Re: how sentiment analysis by python or R

Hi @student_compute,

 

I think you can use Generate Attributes and Set Data operators and eventually if needed Reorder Attributes operator.

 

Regards,

 

Lionel

Contributor II student_compute
Contributor II

Re: how sentiment analysis by python or R

Hello
Thank you so much
I used
But I do not know how to show the polarity of sentences based on scores
look
۱.JPG
Could this be the case?
Thanks

Re: how sentiment analysis by python or R

Hi @student_compute,

 

You can, indeed, create a new attribute "Pol" defined by (for example) : 

 

 - if -1 < polarity < -0,1, then Pol = "negative"

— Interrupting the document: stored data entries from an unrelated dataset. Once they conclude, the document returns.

Lemma record_delete n d : record_fine (Outside n) (DeleteExport d) (fun r n' => r.1 <= n').
Proof using x0 Hwrite.
  apply (fine_run x0); [auto with goplain|auto with goprog|]. intros v xs Hn Hw HI.
  destruct (run_DeleteExport (H := replay x0) d (unlocked v xs)) as (g & err & w' & E & _ & _ & _ & Hg & Herr); [done|].
  rewrite E. exists (g, err), w'. split; [done|].
  assert (Hge : v_generation v <= w_generation w').
  { rewrite <- Hg. destruct HI as [Hmin _]. unfold unspent in Hw.
    destruct err; destruct Herr as [-> _]; cbn; [lia|]. rewrite int64_id by lia. lia. }
  split; [exact Hge|]. split; [|cbn; lia].
  apply (in_sync_step (unlocked v xs)); [by apply in_sync_unlocked|].
  replace w' with (run (H := replay x0) (DeleteExport d) (unlocked v xs)).2 by (by rewrite E).
  by apply SyncDelete.
Qed.
End Record.

(** ** The lines of the exports file *)

Lemma unlines_raw t : unlines (raw_lines (t +:+ newline)) = t +:+ newline.
Proof.
  induction t as [|c t IH]; [done|]. cbn. destruct (Ascii.eqb c nl) eqn:E.
  - apply Ascii.eqb_eq in E. subst. cbn. by rewrite IH.
  - destruct (raw_lines (t +:+ newline)) as [|l ls] eqn:El; cbn in *; [by destruct t|]. by rewrite IH.
Qed.

Lemma scan_tokens_all ls : (scan_tokens ls).2 = false -> (scan_tokens ls).1 = dropCR <$> ls.
Proof.
  induction ls as [|l ls IH]; [done|]. cbn. case_match; [done|].
  destruct (scan_tokens ls) as [ts b]. cbn in *. intros ->. by rewrite IH.
Qed.

(** The file consists of whole lines, among them the entries that are [safe]. *)
Definition has_lines (safe : string -> Prop) (s : string) : Prop :=
  exists ls, s = unlines ls /\ Forall (fun l => no_nl l = true) ls /\ forall e, safe e -> e ∈ ls.

Lemma has_lines_iff safe s :
  has_lines safe s <-> s = unlines (raw_lines s) /\ forall e, safe e -> e ∈ raw_lines s.
Proof.
  split.
  - intros (ls & -> & Hn & He). by rewrite raw_lines_unlines.
  - intros [E He]. exists (raw_lines s). split; [done|]. split; [apply raw_lines_no_nl|done].
Qed.

Lemma has_lines_add safe s d o : has_lines safe s -> has_lines safe (s +:+ entry_text d o).
Proof.
  intros (ls & -> & Hn & He). exists (ls ++ raw_lines (entry_text d o)). split; [|split].
  - rewrite unlines_app. f_equal. unfold entry_text. rewrite <- !string_app_assoc. by rewrite unlines_raw.
  - apply Forall_app. split; [done|apply raw_lines_no_nl].
  - intros e Hs. apply elem_of_app. auto.
Qed.

Lemma has_lines_delete safe s d :
  (forall e, safe e -> untrimmable e = true /\ HasPrefix e d = false) ->
  has_lines safe s -> (ScanLines s).2 = false -> has_lines safe (unlines (keep_lines d (ScanLines s).1)).
Proof.
  intros Hsafe [_ He]%has_lines_iff Hscan. unfold ScanLines in *. rewrite scan_tokens_all by done.
  exists (keep_lines d (dropCR <$> raw_lines s)). split; [done|]. split.
  - apply Forall_forall. intros l [Hl _]%list_elem_of_In%filter_In.
    apply list_elem_of_In, list_elem_of_fmap in Hl as (l1 & -> & (l2 & -> & Hl)%list_elem_of_fmap).
    pose proof (raw_lines_no_nl s) as Hn. rewrite Forall_forall in Hn. auto using no_nl_TrimSpace, no_nl_dropCR.
  - intros e Hs. destruct (Hsafe e Hs) as [Ht Hp]. apply list_elem_of_In, filter_In. rewrite Hp. split; [|done].
    apply list_elem_of_In, list_elem_of_fmap. exists e. rewrite TrimSpace_id by done. split; [done|].
    apply list_elem_of_fmap. exists e. rewrite dropCR_untrimmable by done. auto.
Qed.

(** *** What the sections do to the file *)

Section File.
Context {X : Type} `{Env X} (Hwrite : ~ write_fault).
Implicit Types w : world X.
Local Abbreviation file := (w_exports (X := X)).
Local Abbreviation stays := (stays file (fun _ => False)).

Lemma file_env x w : file (set_env x w) = file w.
Proof. by destruct w. Qed.

Lemma silent_step {B} (e : extE B) w : silent e = true -> (ext_step e w).2 = set_env (env_step e (w_env w)).2 w.
Proof.
  intros He. unfold ext_step. destruct (env_step e (w_env w)) as [b x]. cbn.
  destruct e; try done. cbn in *. by destruct (is_exportfs_r name args).
Qed.

Lemma stays_silent {A B} (e : extE B) (k : B -> prog A) v R :
  silent e = true -> (forall b, stays v (k b) R) -> stays v (ext e ≫= k) R.
Proof. intros He Hk w <-. rewrite silent_step, file_env by done. apply Hk. Qed.

Lemma stays_exec {A} k name args (f : pair_err string -> prog A) v R :
  (forall b, stays v (f b) R) -> stays v (ext (Exec k name args) ≫= f) R.
Proof.
  intros Hf w <-. replace (file (ext_step (Exec k name args) w).2) with (file w); [apply Hf|].
  unfold ext_step. destruct (env_step _ _) as [b x], w. cbn. by case_match.
Qed.

Lemma stays_generation {A B} (e : locE B) (k : B -> prog A) v R :
  mutex_op e = false -> (forall w b w', loc_step e w = Some (b, w') -> file w' = file w) ->
  (forall b, stays v (k b) R) -> stays v (loc e ≫= k) R.
Proof. intros He Hf Hk. split; [done|]. intros w b w' <- E. rewrite (Hf w b w' E). apply Hk. Qed.

Lemma stays_ReadFile {A} (k : string -> prog A) v R : stays v (k v) R -> stays v (loc ReadFile ≫= k) R.
Proof. intros Hk. split; [done|]. intros w b w' <- E. cbn in E. by simplify_eq. Qed.

Lemma stays_file {A} (e : locE unit) f (k : unit -> prog A) v R :
  mutex_op e = false -> (forall w, loc_step e w = Some (tt, set_exports (f (file w)) w)) ->
  stays (f v) (k tt) R -> stays v (loc e ≫= k) R.
Proof.
  intros He Hf Hk. split; [done|]. intros w b w' <- E. rewrite Hf in E. simplify_eq. by destruct w.
Qed.

Lemma stays_WriteString {A} s (k : option go_error -> prog A) v R :
  stays (v +:+ s) (k None) R -> stays v (file_WriteString s ≫= k) R.
Proof using Hwrite.
  intros Hk w <-. replace (ext_step OsWrite w).1 with (@None (nat * go_error)).
  - rewrite silent_step, file_env by done. change (stays (file w) (loc (AppendFile s) ≫= fun _ => k None) R).
    by apply (stays_file _ (fun v => v +:+ s)).
  - unfold ext_step. destruct (env_step OsWrite (w_env w)) as [ [r|] x] eqn:E; [|done].
    destruct Hwrite. exists (w_env w). by rewrite E.
Qed.
#[local] Arguments file_WriteString : simpl never.

Lemma stays_scan_file v :
  stays v scan_file (fun r v' => v' = v /\ (r.2 = None -> ScanLines v = (r.1, false))).
Proof.
  unfold scan_file. apply stays_ReadFile, stays_silent; [done|]. intros fault. cbn zeta.
  destruct fault as [ [n e] |]; destruct (ScanLines _) as [ts [] ] eqn:E; split; try done; by intros [=].
Qed.

Lemma stays_closing {A} (p : prog A) v R : stays v p R -> stays v (deferred p defer_Close) R.
Proof.
  intros Hp. eapply stays_deferred; [done|exact Hp|]. intros a v' HR. unfold defer_Close, file_Close. by apply stays_silent.
Qed.

Lemma stays_fail v e (R : pair_err Z -> string -> Prop) :
  (forall g, R (g, Some e) v) -> stays v (fail_generation e) R.
Proof. intros HR. unfold fail_generation. apply stays_generation; [done|by intros ? ? ? [= _ <-]|]. intros g. apply HR. Qed.

Lemma stays_bump v (R : pair_err Z -> string -> Prop) : (forall g, R (g, None) v) -> stays v bump_generation R.
Proof.
  intros HR. unfold bump_generation. apply stays_generation; [done|by intros ? ? ? [= _ <-]|]. intros g.
  apply stays_generation; [done|by intros [] ? ? [= _ <-]|]. intros [].
  apply stays_generation; [done|by intros ? ? ? [= _ <-]|]. intros g'. apply HR.
Qed.

Lemma stays_checkExport v d : stays v (checkExport d) (fun _ v' => v' = v).
Proof.
  unfold checkExport. apply stays_silent; [done|]. intros [e|]; [done|].
  apply stays_closing.
  eapply stays_bind; [apply stays_scan_file|]. intros [lines serr] v' [-> _].
  by case_match; [|case_match].
Qed.

(** A call that is one section, in which the file changes as [R] says. *)
Definition changes {A} (p : prog A) (R : string -> string -> Prop) : Prop :=
  exists body, p = with_lock exportsLock body /\ forall v, stays v body (fun _ => R v).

 - if -0,1 <= polarity <= 0,1, then Pol = "neutral"

 - if 0,1 < polarity < 1, then Pol = "positive"

 

Note : You can, of, course, choose and set other thresholds than -0,1 / 0,1.

 

Here the associated process : 

<?xml version="1.0" encoding="UTF-8"?><process version="9.0.000-BETA4">
  <context>
    <input/>
    <output/>
    <macros/>
  </context>
  <operator activated="true" class="process" compatibility="9.0.000-BETA4" expanded="true" name="Process">
    <process expanded="true">
      <operator activated="true" class="social_media:search_twitter" compatibility="9.0.000-BETA" expanded="true" height="68" name="Search Twitter" width="90" x="112" y="85">
        <parameter key="connection" value="dkk"/>
        <parameter key="query" value="iphone"/>
        <parameter key="limit" value="20"/>
        <parameter key="language" value="en"/>
      </operator>
      <operator activated="true" class="set_macros" compatibility="9.0.000-BETA4" expanded="true" height="82" name="Set Macros" width="90" x="246" y="85">
        <list key="macros">
          <parameter key="textAttribute" value="'Text'"/>
        </list>
      </operator>
      <operator activated="true" class="python_scripting:execute_python" compatibility="7.4.000" expanded="true" height="82" name="Execute Python" width="90" x="380" y="85">
        <parameter key="script" value="import pandas&#10;from textblob import TextBlob&#10;&#10;textAtt = %{textAttribute}&#10;&#10;# rm_main is a mandatory function, &#10;# the number of arguments has to be the number of input ports (can be none)&#10;def sent(text) : &#10;&#10;  testimonial = TextBlob(str(text))&#10;  sentiment = testimonial.sentiment.polarity &#10;  return sentiment&#10;&#10;&#10;def rm_main(data):&#10; &#10;  data['polarity'] =data[textAtt].apply(sent)&#10;  return data  "/>
      </operator>
      <operator activated="true" class="generate_attributes" compatibility="9.0.000-BETA4" expanded="true" height="82" name="Generate Attributes" width="90" x="514" y="85">
        <list key="function_descriptions">
          <parameter key="Pol" value="if(polarity&lt;-0.1,&quot;negative&quot;,if(polarity&gt;0.1,&quot;positive&quot;,&quot;neutral&quot;))"/>
        </list>
      </operator>
      <connect from_op="Search Twitter" from_port="output" to_op="Set Macros" to_port="through 1"/>
      <connect from_op="Set Macros" from_port="through 1" to_op="Execute Python" to_port="input 1"/>
      <connect from_op="Execute Python" from_port="output 1" to_op="Generate Attributes" to_port="example set input"/>
      <connect from_op="Generate Attributes" from_port="example set output" to_port="result 1"/>
      <portSpacing port="source_input 1" spacing="0"/>
      <portSpacing port="sink_result 1" spacing="0"/>
      <portSpacing port="sink_result 2" spacing="0"/>
    </process>
  </operator>
</process>

Regards,

 

Lionel

Contributor II student_compute
Contributor II

Re: how sentiment analysis by python or R

Thank you so much
How to download rapidminer version 9?
Thanks

Re: how sentiment analysis by python or R

Hi @student_compute,

 

The link to download RapidMiner 9.0 Beta : 

 

http://static.rapidminer.com/rnd/html/rapidminer-9.0-preview.html

 

Regards,

 

Lionel

Contributor II student_compute
Contributor II

Re: how sentiment analysis by python or R

Hello
Thank you so much
Is there a perpelexity parameter in the new version for LDA? Or more facilities?